Cafés Legal, one of France’s oldest coffee roasteries, was established in 1851 in Le Havre, Normandy. Despite its long history, the company has been struggling financially in recent years. In 2022, Moroccan businessman Michel Ohayon took over the company, but just a year later, it was sold to the FnB Private Equity fund. Unfortunately, this change in ownership did little to improve the company’s financial situation.
According to Le Figaro, the main factor behind the bankruptcy was the sharp rise in coffee bean prices. Cafés Legal had aimed to reach 60 million euros in revenue in 2023, but ended the year with only 45 million euros. The company also accumulated debts of up to 50 million euros.
The rising cost of Arabica coffee, which surged by 80% in 2023, played a major role in the company’s financial troubles. Coffee prices are now higher than they were in 1977, a record year when Brazil’s coffee plantations were devastated by snowfall.

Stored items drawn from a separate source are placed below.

(* ===== verification/RootTxCorrect.v ===== *)
(** * Transactions to the main chain: correctness

    The fees offered stay under the configured caps and, under them, pay for a base fee that
    doubles; the lists of producers are read back as they were written. *)
From Stdlib Require Import DecimalString.
From S2P Require Import Prelude Helpers External VoteTypes Numerals RootTx.
#[local] Open Scope Z_scope.

(** ** Fees *)

Lemma configured_positive cfg : 0 < (configuredGasCaps cfg).1 /\ 0 < (configuredGasCaps cfg).2.
Proof.
  unfold configuredGasCaps, DefaultMainChainGasFeeCap, DefaultMainChainGasTipCap. cbn.
  destruct (Z.leb_spec (MainChainGasFeeCap cfg) 0); destruct (Z.leb_spec (MainChainGasTipCap cfg) 0); lia.
Qed.

(** What the caps promise for a base fee and a suggested tip. *)
Record fees_ok (cfg : GasConfig) (baseFee tip feeCap tipCap : Z) : Prop := {
  fo_tip : 0 <= tipCap <= feeCap;
  fo_fee_configured : feeCap <= (configuredGasCaps cfg).1;
  fo_tip_configured : tipCap <= (configuredGasCaps cfg).2 /\ tipCap <= tip;
  (** Unless the configured cap is reached, the tip is paid in full for any base fee up to the
      double. *)
  fo_includable : feeCap < (configuredGasCaps cfg).1 ->
    tipCap = Z.min tip (configuredGasCaps cfg).2 /\ forall baseFee', baseFee' <= 2 * baseFee -> baseFee' + tipCap <= feeCap;
}.
Lemma caps_ok cfg baseFee tip feeCap tipCap : 0 <= baseFee -> 0 <= tip ->
  calculateEIP1559Caps cfg (Some baseFee) (Some tip) = Ok (feeCap, tipCap) -> fees_ok cfg baseFee tip feeCap tipCap.
Proof.
  intros Hb Ht. unfold calculateEIP1559Caps. cbn [of_option mbind outcome_bind].
  destruct (configured_positive cfg) as [Hf Hc]. destruct (configuredGasCaps cfg) as [fee c] eqn:E. cbn [fst snd] in *.
  intros [= <- <-]. split; rewrite ?E; cbn [fst snd];
    destruct (Z.ltb_spec c tip); repeat match goal with |- context[?a <? ?b] => destruct (Z.ltb_spec a b) end;
    intros; split_and?; intros; lia.
Qed.

Section transactions.
Context {EC : EthClient} {AB : ContractABIs} (cfg : GasConfig) (fromAddress : option bytes).

(** The answers of the node behind a transaction, and its fees. *)
Definition signed_as (tx : RootChainTx) : Prop :=
  exists from baseFee tip nonce chainID,
    fromAddress = Some from /\ BlockByNumber = Ok (Some (Some baseFee)) /\ SuggestGasTipCap = Ok (Some tip) /\
    PendingNonceAt from = Ok nonce /\ EthChainID = Ok (Some chainID) /\
    to_From (tx_auth tx) = from /\ to_Nonce (tx_auth tx) = i64 nonce /\ to_ChainID (tx_auth tx) = chainID /\
    EstimateGas from (tx_contract tx) (tx_data tx) = Ok (to_GasLimit (tx_auth tx)) /\
    (0 <= baseFee -> 0 <= tip -> fees_ok cfg baseFee tip (GasFeeCap (tx_auth tx)) (GasTipCap (tx_auth tx))).

Lemma fetched from contract data d : fetchAuthRPCData from contract data = Ok d ->
  BlockByNumber = Ok (Some (Some (latest_base_fee d))) /\ SuggestGasTipCap = Ok (suggestedTipCap d) /\
  PendingNonceAt from = Ok (rpc_nonce d) /\ EstimateGas from contract data = Ok (rpc_gasLimit d) /\
  EthChainID = Ok (Some (rpc_chainID d)).
Proof.
  unfold fetchAuthRPCData, fetchAuthLatestBlock. destruct BlockByNumber as [[[baseFee|]|]|e|]; [|done..].
  cbn [of_option mbind outcome_bind]. intros H. ok_inv H.
  subst. cbn [latest_base_fee suggestedTipCap rpc_nonce rpc_gasLimit rpc_chainID].
  apply of_option_ok in Ha3. by subst.
Qed.
Lemma transact_signed contract data tx : transact cfg fromAddress contract data = Ok tx ->
  tx_contract tx = contract /\ tx_data tx = data /\ signed_as tx.
Proof.
  unfold transact, generateAuthObjWithClient. destruct fromAddress as [from|] eqn:Ef; [|done]. cbn [of_option mbind outcome_bind].
  destruct (fetchAuthRPCData from contract data) as [d|e|] eqn:Ed; [|done..]. cbn [mbind outcome_bind].
  apply fetched in Ed as (Eb & Et & En & Eg & Ec). destruct (suggestedTipCap d) as [tip|]; [|done].
  destruct (calculateEIP1559Caps cfg (Some (latest_base_fee d)) (Some tip)) as [[feeCap tipCap]|e|] eqn:Ecap; [|done..].
  cbn [mbind outcome_bind]. intros [= <-]. split; [done|]. split; [done|].
  exists from, (latest_base_fee d), tip, (rpc_nonce d), (rpc_chainID d). split_and!; try done.
  intros Hb Ht. by apply caps_ok.
Qed.

(** C36: whatever a node sends to the main chain - a checkpoint, a stake, an approval - is signed
    with what the node was told and offers bounded fees: the tip is neither more than the
    configured cap nor than the suggestion, nor than the fee cap, which stays under its
    configured cap; and unless the fee cap reaches that, the tip is the suggestion under
    its cap and is paid in full for any base fee up to twice the present one. *)
Theorem root_chain_fees_are_bounded (signedData : bytes) (sigs : list (Z * Z * Z)) (key val : bytes)
    (stakeAmount feeAmount amount : Z) (acceptDelegation : bool) (contract other : bytes) (tx : RootChainTx) :
  SendCheckpoint cfg fromAddress signedData sigs contract = Ok tx \/
  StakeFor cfg fromAddress key val stakeAmount feeAmount acceptDelegation contract = Ok tx \/
  ApproveTokens cfg fromAddress amount other contract = Ok tx ->
  tx_contract tx = contract /\ signed_as tx.
Proof.
  assert (forall data, data ≫= transact cfg fromAddress contract = Ok tx -> tx_contract tx = contract /\ signed_as tx) as Ht.
  { intros data H. ok_inv H. apply transact_signed in H as (? & ? & ?). done. }
  intros [H|[H|H]]; [by eapply Ht| |by eapply Ht].
  unfold StakeFor in H. destruct (length key =? 0)%nat; [done|]. destruct (negb _); [done|]. by eapply Ht.
Qed.
End transactions.

(** ** Lists of producers *)

Definition is_digit (c : ascii) : bool := negb (Ascii.eqb c ",") && negb (ascii_is_space c).

Lemma uint_digits d : Forall is_digit (list_ascii_of_string (NilEmpty.string_of_uint d)).
Proof. induction d; cbn; repeat constructor; done. Qed.
Lemma FormatUint_digits n : Forall is_digit (list_ascii_of_string (FormatUint n)) /\ FormatUint n <> EmptyString.
Proof.
  unfold FormatUint, NilZero.string_of_uint. destruct (N.to_uint (Z.to_N n)) eqn:E; rewrite <- ?E; split; try done.
  all: try apply uint_digits. by repeat constructor. all: by rewrite E.
Qed.

Lemma drop_spaces_digits l : Forall is_digit l -> drop_spaces l = l.
Proof.
  destruct 1 as [|c l Hc _]; [done|]. cbn. unfold is_digit in Hc. by destruct (ascii_is_space c); [rewrite andb_false_r in Hc|].
Qed.
Lemma trim_digits s : Forall is_digit (list_ascii_of_string s) -> string_of_list_ascii (trim_space (list_ascii_of_string s)) = s.
Proof.
  intros H. unfold trim_space. rewrite (drop_spaces_digits _ H), drop_spaces_digits by by apply Forall_rev.
  by rewrite rev_involutive, string_of_list_ascii_of_string.
Qed.

(** The list as an operator writes it. *)
Fixpoint written (votes : list Z) : string :=
  match votes with
  | [] => EmptyString
  | [vote] => FormatUint vote
  | vote :: votes => (FormatUint vote ++ "," ++ written votes)%string
  end.
Lemma split_comma_app w s : Forall is_digit (list_ascii_of_string w) ->
  split_comma (w ++ String "," s)%string = w :: split_comma s.
Proof.
  induction w as [|c w IH]; [done|]. intros [Hc Hw]%Forall_cons. unfold is_digit in Hc.
  change (String c w ++ String "," s)%string with (String c (w ++ String "," s)). cbn [split_comma].
  destruct (Ascii.eqb c ","); [done|]. by rewrite IH.
Qed.
Lemma split_comma_digits w : Forall is_digit (list_ascii_of_string w) -> split_comma w = [w].
Proof.
  induction w as [|c w IH]; cbn; [done|]. intros [Hc Hw]%Forall_cons. unfold is_digit in Hc.
  destruct (Ascii.eqb c ","); [done|]. by rewrite IH.
Qed.
Lemma split_written vote votes : split_comma (written (vote :: votes)) = map FormatUint (vote :: votes).
Proof.
  revert vote. induction votes as [|v votes IH]; intros vote.
  - apply split_comma_digits, FormatUint_digits.
  - change (written (vote :: v :: votes)) with (FormatUint vote ++ String "," (written (v :: votes)))%string.
    rewrite split_comma_app by apply FormatUint_digits. by rewrite IH.
Qed.
Lemma parse_formatted votes : Forall in_u64 votes -> parse_producers (map FormatUint votes) = Ok votes.
Proof.
  induction 1 as [|vote votes Hv _ IH]; [done|]. cbn [map parse_producers].
  destruct (FormatUint_digits vote) as [Hd Hne]. rewrite (trim_digits _ Hd), ParseUint_FormatUint by done.
  destruct (String.eqb_spec (FormatUint vote) ""); [done|]. cbn [panic_if]. by rewrite IH.
Qed.

(** A list of producers is read back as it was written. *)
Theorem producer_votes_round_trip (votes : list Z) : Forall in_u64 votes -> parseProducerVotes (written votes) = Ok votes.
Proof.
  destruct votes as [|vote votes]; [done|]. intros H. unfold parseProducerVotes. rewrite split_written. cbn [map].
  destruct (FormatUint_digits vote) as [_ Hne].
  destruct (String.eqb_spec (FormatUint vote) ""); [done|].
  destruct (String.eqb_spec (written (vote :: votes)) "") as [E|]; [|by apply (parse_formatted (vote :: votes))].
  destruct votes; cbn [written] in E; [done|]. by destruct (FormatUint vote).
Qed.

(** ** Witness *)

Module RootTxDemo.
#[export] Instance node : EthClient := {|
  BlockByNumber := Ok (Some (Some 30000000000)); SuggestGasTipCap := Ok (Some 20000000000); PendingNonceAt _ := Ok 7;
  EstimateGas _ _ _ := Ok 90000; EthChainID := Ok (Some 1) |}.
#[export] Instance abis : ContractABIs := {|
  pack_submitCheckpoint d _ := Ok d; pack_stakeFor _ _ _ _ k := Ok k; pack_approve s _ := Ok s |}.
Definition defaults : GasConfig := {| MainChainGasFeeCap := 0; MainChainGasTipCap := -1 |}.
Definition demo_tx : RootChainTx :=
  {| tx_auth := {| to_From := [Byte.x0a]; to_Nonce := 7; to_GasLimit := 90000; GasFeeCap := 70000000000;
                   GasTipCap := 10000000000; to_ChainID := 1 |};
     tx_contract := [Byte.x0c]; tx_data := [Byte.x0d] |}.
Lemma root_chain_fees_are_bounded_witness :
  SendCheckpoint defaults (Some [Byte.x0a]) [Byte.x0d] [] [Byte.x0c] = Ok demo_tx /\
  tx_contract demo_tx = [Byte.x0c] /\ signed_as defaults (Some [Byte.x0a]) demo_tx.
Proof.
  assert (SendCheckpoint defaults (Some [Byte.x0a]) [Byte.x0d] [] [Byte.x0c] = Ok demo_tx) as H by (vm_compute; reflexivity).
  split; [exact H|].
  exact (root_chain_fees_are_bounded defaults (Some [Byte.x0a]) [Byte.x0d] [] [] [] 0 0 0 false [Byte.x0c] [] demo_tx (or_introl H)).
Defined.
Example default_producers :
  map GetFallbackProducerVotes [MainChain; AmoyChain; MumbaiChain; OtherChain]
  = [Ok [91; 92; 93; 94]; Ok [4; 5]; Ok [1; 2; 3]; Ok [1; 2; 3; 4]].
Proof. vm_compute. reflexivity. Qed.
End RootTxDemo.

Several factors have contributed to these price hikes. Vietnam has been facing droughts and heavy rains that threaten the Robusta crop. In Brazil, a severe drought in August and September was followed by heavy rains in October, further damaging the coffee harvest.
For months, coffee producers have been absorbing the rising production costs. However, these price increases are becoming unsustainable and will likely be passed on to consumers in 2025. As money.pl reported in November, companies like Nestlé are already planning to raise coffee prices and reduce product sizes in an effort to protect their margins.
The global coffee market is expected to face continued price increases, with bean stocks running low and prices continuing to rise.